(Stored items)

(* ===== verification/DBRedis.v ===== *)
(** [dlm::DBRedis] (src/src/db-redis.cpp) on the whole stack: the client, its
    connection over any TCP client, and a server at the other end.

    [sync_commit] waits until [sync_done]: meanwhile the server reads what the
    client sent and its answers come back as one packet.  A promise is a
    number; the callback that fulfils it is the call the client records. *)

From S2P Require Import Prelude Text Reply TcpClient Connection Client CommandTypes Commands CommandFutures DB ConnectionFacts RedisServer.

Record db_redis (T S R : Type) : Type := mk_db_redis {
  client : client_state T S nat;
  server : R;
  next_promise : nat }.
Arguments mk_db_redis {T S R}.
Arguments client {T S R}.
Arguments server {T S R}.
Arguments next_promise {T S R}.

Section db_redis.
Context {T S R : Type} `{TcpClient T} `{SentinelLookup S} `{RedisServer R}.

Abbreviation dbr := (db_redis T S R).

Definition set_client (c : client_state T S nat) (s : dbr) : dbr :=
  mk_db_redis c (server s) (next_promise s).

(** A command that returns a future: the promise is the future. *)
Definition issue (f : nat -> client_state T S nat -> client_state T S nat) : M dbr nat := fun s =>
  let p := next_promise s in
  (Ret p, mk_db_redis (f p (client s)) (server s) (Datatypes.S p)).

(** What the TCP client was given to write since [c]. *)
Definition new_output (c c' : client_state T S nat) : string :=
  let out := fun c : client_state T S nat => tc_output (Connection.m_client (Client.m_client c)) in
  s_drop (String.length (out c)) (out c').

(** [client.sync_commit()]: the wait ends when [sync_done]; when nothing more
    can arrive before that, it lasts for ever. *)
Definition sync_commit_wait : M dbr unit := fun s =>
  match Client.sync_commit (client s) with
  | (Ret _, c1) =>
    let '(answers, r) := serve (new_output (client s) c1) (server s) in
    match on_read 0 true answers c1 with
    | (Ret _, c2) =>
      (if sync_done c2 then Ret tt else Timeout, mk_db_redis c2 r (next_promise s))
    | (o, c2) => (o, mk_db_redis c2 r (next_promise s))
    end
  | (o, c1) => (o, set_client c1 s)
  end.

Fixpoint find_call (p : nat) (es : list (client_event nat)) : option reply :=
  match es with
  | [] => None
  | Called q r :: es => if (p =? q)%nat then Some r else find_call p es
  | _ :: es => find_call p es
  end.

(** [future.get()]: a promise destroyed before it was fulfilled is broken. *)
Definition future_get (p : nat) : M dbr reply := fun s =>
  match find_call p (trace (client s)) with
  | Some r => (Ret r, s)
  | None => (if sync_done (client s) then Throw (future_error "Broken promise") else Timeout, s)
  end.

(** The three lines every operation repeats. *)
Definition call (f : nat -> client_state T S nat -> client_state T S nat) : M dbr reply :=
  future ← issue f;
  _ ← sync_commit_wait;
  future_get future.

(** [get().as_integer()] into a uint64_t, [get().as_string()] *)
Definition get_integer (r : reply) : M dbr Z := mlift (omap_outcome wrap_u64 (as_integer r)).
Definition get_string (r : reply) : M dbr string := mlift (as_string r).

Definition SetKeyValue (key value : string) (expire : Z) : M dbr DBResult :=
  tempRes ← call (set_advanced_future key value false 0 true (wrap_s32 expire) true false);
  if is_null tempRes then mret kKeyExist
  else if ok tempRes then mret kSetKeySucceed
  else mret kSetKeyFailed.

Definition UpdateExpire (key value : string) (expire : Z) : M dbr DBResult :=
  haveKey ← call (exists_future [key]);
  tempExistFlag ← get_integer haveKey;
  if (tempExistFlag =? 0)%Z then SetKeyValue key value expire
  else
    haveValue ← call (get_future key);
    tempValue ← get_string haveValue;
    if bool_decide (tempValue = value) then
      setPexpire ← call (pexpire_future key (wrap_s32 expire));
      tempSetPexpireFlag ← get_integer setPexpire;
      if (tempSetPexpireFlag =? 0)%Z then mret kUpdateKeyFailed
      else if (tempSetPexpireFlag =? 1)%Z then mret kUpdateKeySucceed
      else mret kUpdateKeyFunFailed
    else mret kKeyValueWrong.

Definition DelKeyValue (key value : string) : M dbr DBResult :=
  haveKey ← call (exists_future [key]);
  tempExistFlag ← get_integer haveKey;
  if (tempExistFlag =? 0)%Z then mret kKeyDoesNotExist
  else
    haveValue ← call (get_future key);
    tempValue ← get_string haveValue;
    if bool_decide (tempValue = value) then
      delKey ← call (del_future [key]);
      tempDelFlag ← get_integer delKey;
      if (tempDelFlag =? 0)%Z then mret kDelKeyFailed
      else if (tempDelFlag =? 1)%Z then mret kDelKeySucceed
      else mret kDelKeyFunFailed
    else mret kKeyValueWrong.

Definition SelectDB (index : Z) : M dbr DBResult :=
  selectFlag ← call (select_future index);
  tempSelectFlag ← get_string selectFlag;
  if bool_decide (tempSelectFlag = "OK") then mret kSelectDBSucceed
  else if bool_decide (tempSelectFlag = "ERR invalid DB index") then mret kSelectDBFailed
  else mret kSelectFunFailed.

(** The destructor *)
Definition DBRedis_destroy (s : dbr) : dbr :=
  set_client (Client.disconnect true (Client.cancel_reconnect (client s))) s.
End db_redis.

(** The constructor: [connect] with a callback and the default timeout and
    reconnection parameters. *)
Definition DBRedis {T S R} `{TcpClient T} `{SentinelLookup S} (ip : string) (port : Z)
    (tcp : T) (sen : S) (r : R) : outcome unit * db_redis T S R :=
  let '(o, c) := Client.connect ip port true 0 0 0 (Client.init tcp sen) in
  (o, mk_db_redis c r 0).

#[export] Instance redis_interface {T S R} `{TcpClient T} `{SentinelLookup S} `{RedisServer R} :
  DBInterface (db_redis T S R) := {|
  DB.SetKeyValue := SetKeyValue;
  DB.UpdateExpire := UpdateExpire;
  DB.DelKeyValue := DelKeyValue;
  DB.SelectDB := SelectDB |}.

• INSTRUCTIONS TO FOLLOW
Starting at the line that contains "else if bool_decide" and stopping after the line that contains "End db_redis.", write out every line exactly as it appears above, and no other line.

• SOLUTION TO THE EXERCISE
  else if bool_decide (tempSelectFlag = "ERR invalid DB index") then mret kSelectDBFailed
  else mret kSelectFunFailed.

(** The destructor *)
Definition DBRedis_destroy (s : dbr) : dbr :=
  set_client (Client.disconnect true (Client.cancel_reconnect (client s))) s.
End db_redis.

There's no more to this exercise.